=== Work to complete ===
In the records that come next, find every line with "reach". Return those lines.

=== Source records ===
(* ===== verification/SccProofs.v ===== *)
(** * Strongly connected components: the correctness of SccCollection of Graph

    The collector is Tarjan's algorithm.  Its invariant speaks of the frames of the walk:
    the nodes that are being visited, oldest first, each with the links it has already
    looked at. *)

From stdpp Require Import relations.
From S2P Require Import Prelude Graph GraphProofs.
Import SccCollection.

Abbreviation frames := (list (nat * list nat)).

Section Tarjan.
Variable ls : nat -> list nat.
Variable count : nat.
Abbreviation edge := (step ls).
Abbreviation reach := (rtc (step ls)).

(** The vectors, as functions. *)
Definition dn (c : t) (x : nat) : nat := default 0%nat (discovery c !! x).
Definition lw (c : t) (x : nat) : nat := default 0%nat (lowLink c !! x).
Abbreviation vis V x := (V !! x = Some true) (only parsing).
Abbreviation gray F x := (x ∈ F.*1).

(** A component: the nodes that reach each other. *)
Definition is_scc (C : list nat) : Prop :=
  C <> [] /\ forall x, x ∈ C -> forall y, y ∈ C <-> reach x y /\ reach y x.

(** The components so far: they partition the nodes [P], and no link leads from a
    component to a later one. *)
Record components (P : nat -> Prop) (comps : list (list nat)) : Prop := {
  cp_nodes x : P x <-> x ∈ concat comps;
  cp_nodup : NoDup (concat comps);
  cp_scc : Forall is_scc comps;
  cp_order i j C D x y : comps !! i = Some C -> comps !! j = Some D -> x ∈ C -> y ∈ D ->
    edge x y -> (j <= i)%nat }.

(** The vectors and the stack: what is visited, in which order, and what is open. *)
Record vectors (F : frames) (V : list bool) (c : t) : Prop := {
  si_disc_len : length (discovery c) = count;
  si_low_len : length (lowLink c) = count;
  si_flag_len : length (onStack c) = count;
  si_vis_len : length V = count;
  si_flags x : onStack c !! x = Some true <-> x ∈ stack c;
  si_vis x : x ∈ stack c -> vis V x;
  si_disc x : vis V x -> (dn c x < disc c)%nat;
  si_inj x y : vis V x -> vis V y -> dn c x = dn c y -> x = y;
  si_sorted : StronglySorted (fun x y => dn c x < dn c y)%nat (stack c);
  si_gray x : gray F x -> x ∈ stack c;
  si_gsorted : StronglySorted (fun x y => dn c x < dn c y)%nat F.*1 }.

(** What the search has seen: all links of the nodes that are left, and how the nodes of
    the stack reach each other. *)
Record searched (F : frames) (V : list bool) (c : t) : Prop := {
  si_done g d n : (g, d) ∈ F -> n ∈ d -> vis V n;
  si_closed x y : vis V x -> ~ gray F x -> edge x y -> vis V y;
  si_out x y : vis V x -> x ∉ stack c -> edge x y -> vis V y /\ y ∉ stack c;
  si_reach x y : x ∈ stack c -> y ∈ stack c -> (dn c x <= dn c y)%nat -> reach x y;
  si_back y : y ∈ stack c -> exists g, gray F g /\ (dn c g <= dn c y)%nat /\ reach y g }.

=== Task solution ===
Abbreviation reach := (rtc (step ls)).
(** A component: the nodes that reach each other. *)
  C <> [] /\ forall x, x ∈ C -> forall y, y ∈ C <-> reach x y /\ reach y x.
    the stack reach each other. *)
  si_reach x y : x ∈ stack c -> y ∈ stack c -> (dn c x <= dn c y)%nat -> reach x y;
  si_back y : y ∈ stack c -> exists g, gray F g /\ (dn c g <= dn c y)%nat /\ reach y g }.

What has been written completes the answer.